Take Game 2, which was a forgettable monument to unnecessary pauses. It took 4:04 to score six runs, five of which belonged to Chicago. None of the six previous nine-inning games in World Series history that went more than four hours yielded fewer than 15 runs. The two teams also played the slowest 1–0 Series game ever (Game 3, 3:33), which set a record for most pitchers (10) used with only one run scored.

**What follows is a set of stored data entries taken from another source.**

Fixpoint to_hex (bytes : string) : string :=
  match bytes with
  | EmptyString => EmptyString
  | String c s => hex_byte c (to_hex s)
  end.

Definition oid_to_hex (id : ObjectId) : string := to_hex (oid_bytes id).

(** [impl Display for ObjectId]. *)
Definition oid_display (id : ObjectId) : string := "sg_" +:+ to_hex (oid_bytes id).

Definition oid_short (id : ObjectId) : string :=
  "sg_" +:+ to_hex (String.substring 0 6 (oid_bytes id)).

(** [char::to_digit(16)]. *)
Definition to_digit16 (c : ascii) : option N :=
  if is_ascii_digit c then Some (code c - 48)%N
  else if between 97 102 c then Some (code c - 87)%N
  else if between 65 70 c then Some (code c - 55)%N
  else None.

(** The loop over [hex.as_bytes().chunks(2)]. *)
Fixpoint hex_chunks (s : string) : option string :=
  match s with
  | EmptyString => Some EmptyString
  | String _ EmptyString => None
  | String a (String b s') =>
      hi ← to_digit16 a; lo ← to_digit16 b;
      rest ← hex_chunks s';
      Some (String (ascii_of_N (hi * 16 + lo)%N) rest)
  end.

Definition hex_fragment (s : string) : string :=
  default (trim s) (strip_prefix "sg_" (trim s)).

Definition from_hex (s : string) : option ObjectId :=
  let hex := hex_fragment s in
  if negb (slen hex =? 64)%N || negb (str_forall is_ascii_hexdigit hex) then None
  else Oid <$> hex_chunks hex.

Definition normalize_hex_prefix (s : string) : option string :=
  let frag := hex_fragment s in
  if bool_decide (frag = EmptyString) || negb (str_forall is_ascii_hexdigit frag) then None
  else Some (to_ascii_lowercase frag).

(** *** Hexadecimal lemmas *)

Lemma code_bound c : (code c < 256)%N.
Proof. apply N_ascii_bounded. Qed.

Lemma code_ascii n : (n < 256)%N → code (ascii_of_N n) = n.
Proof. intros. by apply N_ascii_embedding. Qed.

(** Every property of one byte is decided by looking at the 256 of them. *)
Lemma all_bytes (P : ascii → bool) :
  forallb (λ n, P (ascii_of_nat n)) (seq 0 256) = true → ∀ c, P c.
Proof.
  rw forallb_forall. intros H c.
  rewrite -(ascii_nat_embedding c). apply Is_true_true, H, in_seq.
  split; [lia|]. pose proof (nat_ascii_bounded c). lia.
Qed.

Lemma to_digit16_hex_digit n : (n < 16)%N → to_digit16 (hex_digit n) = Some n.
Proof.
  intros Hn. rewrite -(N2Nat.id n).
  assert (N.to_nat n < 16) as Hlt by lia. revert Hlt. generalize (N.to_nat n). clear.
  intros n Hn. do 16 (destruct n as [|n]; [done|]). lia.
Qed.

Lemma hex_digit_inj a b : (a < 16)%N → (b < 16)%N → hex_digit a = hex_digit b → a = b.
Proof.
  intros Ha Hb H. apply (f_equal to_digit16) in H.
  rewrite !to_digit16_hex_digit in H; [|done..]. by injection H.
Qed.

Lemma to_digit16_Some c n :
  to_digit16 c = Some n ↔
  is_ascii_hexdigit c ∧ to_ascii_lowercase_char c = hex_digit n ∧ (n < 16)%N.
Proof.
  set (P := λ c, match to_digit16 c with
     | Some n => is_ascii_hexdigit c && (n <? 16)%N &&
                 bool_decide (to_ascii_lowercase_char c = hex_digit n)
     | None => negb (is_ascii_hexdigit c) end).
  assert (P c) as H by (apply all_bytes; by vm_compute).
  revert H. unfold P. destruct (to_digit16 c) as [m|].
  - intros [[Hh Hm%Is_true_true%N.ltb_lt]%andb_True Hl%bool_decide_unpack]%andb_True.
    rw Hl. split; [intros [= ->]; done|]. intros (_ & H & Hn). f_equal. by apply hex_digit_inj.
  - intros Hn. split; [done|]. intros [? _]. by destruct (is_ascii_hexdigit c).
Qed.

Lemma hex_byte_ascii a b r :
  (a < 16)%N → (b < 16)%N →
  hex_byte (ascii_of_N (a * 16 + b)) r = String (hex_digit a) (String (hex_digit b) r).
Proof.
  intros Ha Hb. unfold hex_byte. rw code_ascii; [|lia].
  rw N.div_add_l // N.div_small // N.add_0_r.
  by rw N.add_comm N.Div0.mod_add N.mod_small.
Qed.

Lemma hex_byte_code c r :
  ∃ a b, (a < 16)%N ∧ (b < 16)%N ∧ c = ascii_of_N (a * 16 + b) ∧
    hex_byte c r = String (hex_digit a) (String (hex_digit b) r).
Proof.
  exists (code c / 16)%N, (code c mod 16)%N. pose proof (code_bound c). split_and!; [| | |done].
  - apply N.Div0.div_lt_upper_bound. lia.
  - by apply N.mod_upper_bound.
  - rewrite N.mul_comm -N.div_mod' /code. by rewrite ascii_N_embedding.
Qed.

Lemma hexdigit_not_ws c : is_ascii_hexdigit c → not_ws_byte c.
Proof.
  assert (implb (is_ascii_hexdigit c) (not_ws_byte c)) as H; [|by destruct (is_ascii_hexdigit c)].
  apply (all_bytes (λ c, implb (is_ascii_hexdigit c) (not_ws_byte c))). by vm_compute.
Qed.

(** Decoding and encoding are inverse up to the case of the digits. *)
Lemma hex_chunks_to_hex s b :
  hex_chunks s = Some b ↔ str_forall is_ascii_hexdigit s ∧ to_ascii_lowercase s = to_hex b.
Proof.
  revert s b. assert (∀ n s b, String.length s < n → hex_chunks s = Some b ↔
    str_forall is_ascii_hexdigit s ∧ to_ascii_lowercase s = to_hex b) as H; [|naive_solver].
  induction n as [|n IH]; [lia|]. intros [|a1 [|a2 s]] b Hn; simpl in *.
  - split; [intros [= <-]; done|]. by intros [_ Hb]; destruct b.
  - split; [done|]. intros [_ H]. by destruct b.
  - split.
    + intros (x & (Hx & Ex & ?)%to_digit16_Some & (y & (Hy & Ey & ?)%to_digit16_Some &
        (r & (Hr & Er)%IH & [= <-])%bind_Some)%bind_Some)%bind_Some; [|lia].
      rw /= Ex Ey Er hex_byte_ascii // !andb_True. done.
    + rw !andb_True. intros [(H1 & H2 & Hs) H].
      destruct b as [|c b]; [done|]. rw /= in H.
      destruct (hex_byte_code c (to_hex b)) as (x & y & Hx & Hy & -> & Eb).
      rewrite Eb in H. injection H as Ex Ey Er.
      rewrite (proj2 (to_digit16_Some a1 x)) // (proj2 (to_digit16_Some a2 y)) //=.
      by rewrite (proj2 (IH s b _)) //; lia.
Qed.

Lemma hex_chunks_length s b : hex_chunks s = Some b → slen s = (2 * slen b)%N.
Proof.
  unfold slen. revert s. assert (∀ n s b, String.length s < n → hex_chunks s = Some b →
    N.of_nat (String.length s) = (2 * N.of_nat (String.length b))%N) as H; [|naive_solver].
  clear. induction n as [|n IH]; [lia|]. intros [|a1 [|a2 s]] b Hn; simpl in *; [by intros [= <-]|done|].
  intros (? & _ & (? & _ & (r & Hr%IH & [= <-])%bind_Some)%bind_Some)%bind_Some; simpl; lia.
Qed.

Lemma to_hex_length b : String.length (to_hex b) = 2 * String.length b.
Proof. induction b as [|c b IH]; simpl; lia. Qed.

Lemma to_hex_lowercase b :
  str_forall is_ascii_hexdigit (to_hex b) ∧ to_ascii_lowercase (to_hex b) = to_hex b.
Proof.
  assert (∀ n, (n < 16)%N → is_ascii_hexdigit (hex_digit n) ∧
    to_ascii_lowercase_char (hex_digit n) = hex_digit n) as Hd.
  { intros n Hn%to_digit16_hex_digit%to_digit16_Some. naive_solver. }
  induction b as [|c b [IH1 IH2]]; [done|]. cbn [to_hex].
  destruct (hex_byte_code c (to_hex b)) as (x & y & Hx%Hd & Hy%Hd & _ & ->).
  destruct Hx as [Hx1 Hx2], Hy as [Hy1 Hy2]. cbn [str_forall to_ascii_lowercase].
  rw Hx2 Hy2 IH2 !andb_True. done.
Qed.

Lemma to_hex_inj a b : to_hex a = to_hex b → a = b.
Proof.
  intros H. destruct (to_hex_lowercase a) as [Ha La].
  assert (hex_chunks (to_hex a) = Some a) as E1 by by apply hex_chunks_to_hex.
  assert (hex_chunks (to_hex a) = Some b) as E2.
  { apply hex_chunks_to_hex. split; [done|]. by rw La. }
  congruence.
Qed.

(** ** Values *)

(** [Atom]: integers at their width ([i64], [u64]), floats as bit patterns. *)
Inductive Atom : Type :=
  | ANull
  | ABool (b : bool)
  | AInt (i : Z)
  | AFloat (f : Z)
  | AString (s : string)
  | ABytes (b : string)
  | AUInt (u : N).

(** [Node]: children are referenced by id. *)
Inductive Node : Type :=
  | NMap (entries : gmap string ObjectId)
  | NList (items : list ObjectId)
  | NSet (items : list ObjectId).

Inductive Object : Type :=
  | OAtom (a : Atom)
  | ONode (n : Node).

#[export] Instance Atom_eq_dec : EqDecision Atom.
Proof. solve_decision. Defined.
#[export] Instance Node_eq_dec : EqDecision Node.
Proof. solve_decision. Defined.
#[export] Instance Object_eq_dec : EqDecision Object.
Proof. solve_decision. Defined.

(** The derived [PartialEq]: floats compare as IEEE numbers. *)
Definition atom_eqb (a b : Atom) : bool :=
  match a, b with
  | ANull, ANull => true
  | ABool x, ABool y => Bool.eqb x y
  | AInt x, AInt y => (x =? y)%Z
  | AFloat x, AFloat y => f64_eqb x y
  | AString x, AString y => bool_decide (x = y)
  | ABytes x, ABytes y => bool_decide (x = y)
  | AUInt x, AUInt y => (x =? y)%N
  | _, _ => false
  end.

Definition object_eqb (a b : Object) : bool :=
  match a, b with
  | OAtom x, OAtom y => atom_eqb x y
  | ONode x, ONode y => bool_decide (x = y)
  | _, _ => false
  end.

Lemma atom_eqb_sym a b : atom_eqb a b = atom_eqb b a.
Proof.
  destruct a, b; simpl; try done.
  - by destruct b0, b.
  - apply Z.eqb_sym.
  - apply f64_eqb_sym.
  - apply bool_decide_ext. naive_solver.
  - apply bool_decide_ext. naive_solver.
  - apply N.eqb_sym.
Qed.

Lemma object_eqb_sym a b : object_eqb a b = object_eqb b a.
Proof.
  destruct a, b; simpl; try done; [apply atom_eqb_sym|].
  apply bool_decide_ext. naive_solver.
Qed.

(** Only floats make [PartialEq] differ from equality. *)
Definition is_float (o : Object) : bool :=
  match o with OAtom (AFloat _) => true | _ => false end.

Lemma object_eqb_exact a b : ¬ is_float a → object_eqb a b ↔ a = b.
Proof.
  destruct a as [a|n], b as [b|m]; simpl; try (by intros; split); [|].
  - destruct a, b; simpl; intros Hf; try (by split); try (by destruct Hf).
    + destruct b0, b; simpl; by split.
    + rw Is_true_true Z.eqb_eq. naive_solver.
    + rw bool_decide_spec. naive_solver.
    + rw bool_decide_spec. naive_solver.
    + rw Is_true_true N.eqb_eq. naive_solver.
  - intros _. rw bool_decide_spec. naive_solver.
Qed.

(** *** Constructors *)

Definition i64_min : Z := - 2 ^ 63.
Definition i64_max : Z := 2 ^ 63 - 1.

Definition mk_null : Object := OAtom ANull.
Definition mk_bool (v : bool) : Object := OAtom (ABool v).
Definition mk_int (v : Z) : Object := OAtom (AInt v).
Definition mk_float (v : Z) : Object := OAtom (AFloat v).

(** [Object::uint]: one representation for each number. *)
Definition mk_uint (v : N) : Object :=
  if (Z.of_N v <=? i64_max)%Z then OAtom (AInt (Z.of_N v)) else OAtom (AUInt v).

(** [serde_json::Number]: a [u64], a negative [i64] or a float. *)
Inductive JsonNumber : Type :=
  | PosInt (n : N)
  | NegInt (i : Z)
  | FloatNum (f : Z).

Definition num_as_i64 (n : JsonNumber) : option Z :=
  match n with
  | PosInt n => if (Z.of_N n <=? i64_max)%Z then Some (Z.of_N n) else None
  | NegInt i => Some i
  | FloatNum _ => None
  end.
Definition num_as_u64 (n : JsonNumber) : option N :=
  match n with PosInt n => Some n | _ => None end.
Definition num_as_f64 (n : JsonNumber) : option Z :=
  match n with FloatNum f => Some f | _ => None end.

MLB commissioner Rob Manfred, speaking at Wrigley before Game 5, said that in talks with the players’ union for a new collective bargaining agreement to replace the one that expires on Dec. 1, he is pushing for “pace of action” initiatives, which might include a pitch clock. This much was certain amid all the waiting: One fan base would not have to spend any more time waiting for a title.

*****

The World Series narrative often sounded like a battle among geriatrics comparing aches and pains, as if it came down to whether the Cubs (the curse of the billy goat, Brock-for-Broglio, the black cat, the misplays of Leon Durham and Steve Bartman) or the Indians (The Mistake on the Lake, 10-Cent Beer Night, all-red uniforms that former first baseman Boog Powell once equated to a giant blood clot, the Jose Mesa blown save) had suffered the most indignities

About the closest these downtrodden franchises had come to a glorious inter-section was in Hollywood. In 1986 director John Hughes released Ferris Bueller’s Day Off, in which a kid plays hooky from Glenbrook North High in Northbrook, Ill., and, among other pursuits, takes in a game at Wrigley—which Hughes filmed on Sept. 24, 1985, during just another 17–15 Cubbies loss in front of 6,947 fans.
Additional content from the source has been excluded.